◆ WHAT TO WORK ON:
Go over the entries below line by line, copying each one that contains the word "HandleResolveCommand".

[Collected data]
+ + + + +

(** Saving a session leaves the other keys alone. *)
Lemma GetValidToken_value u w r w' k :
  GetValidToken h now partnerID u w = (r, w') → k ≠ Auth.sessionKey partnerID u →
  value (store w') k now = value (store w) k now.
Proof.
  unfold GetValidToken, on_store. intros E Hk.
  destruct (Auth.GetValidToken _ _ _ _ _ _) as [r0 s] eqn:Et. injection E as <- <-. cbn [store].
  unfold Auth.GetValidToken, Auth.Authenticate, Auth.saveSession in Et. case_go; try done.
  all: match goal with Hs : r_set _ _ _ _ _ = Ok _ |- _ => rewrite (r_set_value _ _ _ _ _ _ Hs _ _ (Z.le_refl _)) end.
  all: by rewrite decide_False.
Qed.
Lemma GetValidToken_stored u v w r w' cs :
  GetValidToken h now partnerID u w = (r, w') → stored w' v cs → stored w v cs.
Proof.
  unfold stored. intros E. by rewrite (GetValidToken_value _ _ _ _ (State.stateKey partnerID v) E).
Qed.

(** *** Commands and buttons *)

Lemma balance_sends c w0 w : sends (allowed (Command "/balance") w0 c) (HandleBalance h now partnerID c) w.
Proof. unfold HandleBalance. sends_all. eapply sends_fetch; [intros; apply calls_balance|]. constructor. Qed.
Lemma bookings_sends c w0 w : sends (allowed (Command "/mybookings") w0 c) (HandleMyBookings h now partnerID c) w.
Proof. unfold HandleMyBookings. sends_all. eapply sends_fetch; [intros; apply calls_bookings|]. constructor. Qed.
Lemma setrate_sends e c w0 w :
  e = Command "/setrate" ∨ e = InlineButton "admin_setrate" →
  sends (allowed e w0 c) (startSetRate h now partnerID c) w.
Proof. intros [->| ->]; unfold startSetRate; sends_all; (eapply sends_calls; [apply calls_currencies|]); constructor. Qed.
Lemma addcredit_sends P c w : sends P (startAddCredit h now partnerID c) w.
Proof. unfold startAddCredit. sends_all. Qed.
Lemma ai_sends Q c w :
  (∀ b, question c b → Q "/eticket.ai.v1.AIService/ProcessNaturalLanguageRequest" b) →
  sends (one_request (GatewayURL h) Q) (HandleAIMessage h now partnerID c) w.
Proof.
  intros HQ. unfold HandleAIMessage. sends_all. eapply sends_calls; [apply calls_ai|].
  apply HQ. by eexists.
Qed.
Lemma tickets_sends c w0 w : sends (allowed (Command "/tickets") w0 c) (HandleTickets h now partnerID c) w.
Proof. unfold HandleTickets. sends_all. eapply sends_calls; [apply calls_tickets|]. constructor. Qed.
Lemma resolve_sends c w : sends (allowed (Command "/resolve") w c) (HandleResolveCommand h now partnerID c) w.
Proof.
  unfold HandleResolveCommand, resolve, with_token. apply sends_bind; [apply sends_on_store|]. intros tok w1 E1.
  destruct tok as [[token [sess|]]|]; [|apply sends_reply..]. apply sends_bind; [sends_all|].
  intros tid w2 E2. destruct tid as [ticket|]; [|apply sends_reply].
  apply sends_bind; [|intros ? ? ?; sends_all]. eapply sends_calls; [apply calls_resolve|]. constructor.
  destruct (Args c) as [|a args]; [right; split; [done|]|left; unfold mret, M_ret in E2; by simplify_eq/=].
  unfold read_store in E2. injection E2 as Eg _. apply get_result_inv in Eg.
  by rewrite (GetValidToken_value _ _ _ _ (activeTicketKey partnerID (Sender c)) E1) in Eg.
Qed.
Lemma resolve_button_sends c w0 w :
  sends (allowed (InlineButton "resolve_ticket") w0 c) (HandleResolveCallback h now partnerID c) w.
Proof. unfold HandleResolveCallback, resolve. sends_all. eapply sends_calls; [apply calls_resolve|]. constructor. Qed.
Lemma accept_sends c w0 w :
  sends (allowed (InlineButton "accept_ticket") w0 c) (HandleAcceptCallback h now partnerID c) w.
Proof. unfold HandleAcceptCallback. sends_all. eapply sends_calls; [apply calls_assign|]. constructor. Qed.

(** *** Texts *)

Lemma setrate_step_sends c cs w0 w :
  stored w0 (Sender c) cs → State.Command cs = "setrate" →
  sends (allowed OnText w0 c) (HandleSetRateStep h now partnerID c cs) w.
Proof.
  intros Hs Hc. unfold HandleSetRateStep. sends_all. zbool. eapply sends_calls; [apply calls_update|].
  by econstructor.
Qed.
Lemma addcredit_step_sends c cs w0 w :
  stored w0 (Sender c) cs → State.Command cs = "addcredit" →
  sends (allowed OnText w0 c) (HandleAddCreditStep h now partnerID c cs) w.
Proof.
  intros Hs Hc. unfold HandleAddCreditStep. sends_all; zbool; (eapply sends_calls; [apply calls_deposit|]);
    pose proof (Deposit w0 c cs Hs Hc) as Hd; unfold collected in Hd;
    repeat match goal with E : String.eqb _ _ = _ |- _ => rewrite E in Hd | E : ParseFloat _ = _ |- _ => rewrite E in Hd end;
    by apply Hd.
Qed.

Lemma text_sends c w0 w :
  (∀ cs, stored w (Sender c) cs → stored w0 (Sender c) cs) →
  sends (allowed OnText w0 c) (HandleText h now partnerID c) w.
Proof.
  intros Hw. unfold HandleText. apply sends_bind; [apply sends_read|].
  intros r w' E. apply StateGet_inv in E as [-> Hr].
  destruct r as [[cs|]|]; try by sends_all.
  specialize (Hw _ (Hr _ eq_refl)).
  repeat match goal with |- context [String.eqb ?x ?y] => destruct (String.eqb_spec x y) end.
  - by apply setrate_step_sends.
  - by apply addcredit_step_sends.
  - apply ai_sends. intros b. by econstructor.
  - sends_all.
Qed.

Lemma send_to_ticket_sends c m ticket w0 w :
  Message c = Some m → addressed w0 (Sender c) m ticket → outside_flow w0 (Sender c) m →
  sends (allowed OnText w0 c) (send_to_ticket h now partnerID c m ticket) w.
Proof.
  intros Hm Ha Ho. unfold send_to_ticket. sends_all. eapply sends_calls; [apply calls_message|]. by econstructor.
Qed.
Lemma ticket_of_message_inv m w tid w' :
  ticket_of_message now partnerID m w = (tid, w') →
  w' = w ∧ if String.eqb tid ""
           then ∀ id t, ReplyTo m = Some id → GetTicketByMessage partnerID id now (store w) = Ok t → t = ""
           else ∃ id, ReplyTo m = Some id ∧ recorded w id tid.
Proof.
  unfold ticket_of_message, mbind, M_bind, mret, M_ret, read_store. destruct (ReplyTo m) as [id|]; intros [= <- <-].
  2: by split.
  split; [done|]. destruct (GetTicketByMessage _ _ _ _) as [t|] eqn:E; [|cbn; intros id' t [= <-]; congruence].
  destruct (String.eqb_spec t ""); [intros id' t' [= <-]; congruence|]. exists id. split; [done|]. by apply get_result_inv.
Qed.
Lemma reply_to_ticket_sends c w :
  (∀ m, Message c = Some m → outside_flow w (Sender c) m) →
  sends (allowed OnText w c) (HandleReplyToTicket h now partnerID c) w.
Proof.
  intros Ho. unfold HandleReplyToTicket. destruct (Message c) as [m|] eqn:Em; [|apply sends_ret].
  specialize (Ho m eq_refl). apply sends_bind; [sends_all|]. intros tid w1 E1.
  apply ticket_of_message_inv in E1 as [-> Ht]. destruct (String.eqb_spec tid "") as [_|Hne]; cbn [negb].
  - apply sends_bind; [apply sends_read|]. unfold read_store. intros a w2 [= <- <-].
    destruct (GetActiveTicket _ _ _ _) as [t|] eqn:Ea; [|sends_all].
    apply send_to_ticket_sends; [done| |done]. apply By_activity; [by apply get_result_inv|done].
  - destruct Ht as (id & Hr & Hrec). apply send_to_ticket_sends; [done| |done]. by apply (By_reply _ _ _ _ id).
Qed.
(** An update that is not a ticket reply has looked at the session at most. *)
Lemma reply_to_ticket_unhandled c w err w' :
  HandleReplyToTicket h now partnerID c w = ((false, err), w') →
  w' = w ∨ ∃ r, GetValidToken h now partnerID (Sender c) w = (r, w').
Proof.
  assert (∀ (m : M (option error)) w0, ((pair true <$> m) w0).1.1 = true) as Ht.
  { intros m w0. unfold fmap, M_fmap. by destruct (m w0). }
  unfold HandleReplyToTicket, mbind, M_bind. intros E.
  destruct (Message c) as [m|]; [|unfold mret, M_ret in E; naive_solver].
  destruct (ticket_of_message now partnerID m w) as [tid w1] eqn:E1.
  apply ticket_of_message_inv in E1 as [-> _].
  destruct (negb _); [apply (f_equal (λ x, x.1.1)) in E; unfold send_to_ticket in E; by rewrite Ht in E|].
  cbn [read_store] in E. unfold read_store in E.
  destruct (GetActiveTicket _ _ _ _) as [tid'|e]; [apply (f_equal (λ x, x.1.1)) in E; unfold send_to_ticket in E; by rewrite Ht in E|].
  destruct (GetValidToken h now partnerID (Sender c) w) as [r w2] eqn:Et.
  right. exists r. f_equal. symmetry.
  destruct r as [[? [sess|]]|]; [|unfold mret, M_ret in E; by simplify_eq/=..].
  destruct (is_agent sess); [|unfold mret, M_ret in E; by simplify_eq/=].
  specialize (Ht (reply h (NoActiveTicket (Formatter h) (Auth.Lang sess))) w2). by rewrite E in Ht.
Qed.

+ + + + +

◆ TASK RESULT:
Lemma resolve_sends c w : sends (allowed (Command "/resolve") w c) (HandleResolveCommand h now partnerID c) w.
  unfold HandleResolveCommand, resolve, with_token. apply sends_bind; [apply sends_on_store|]. intros tok w1 E1.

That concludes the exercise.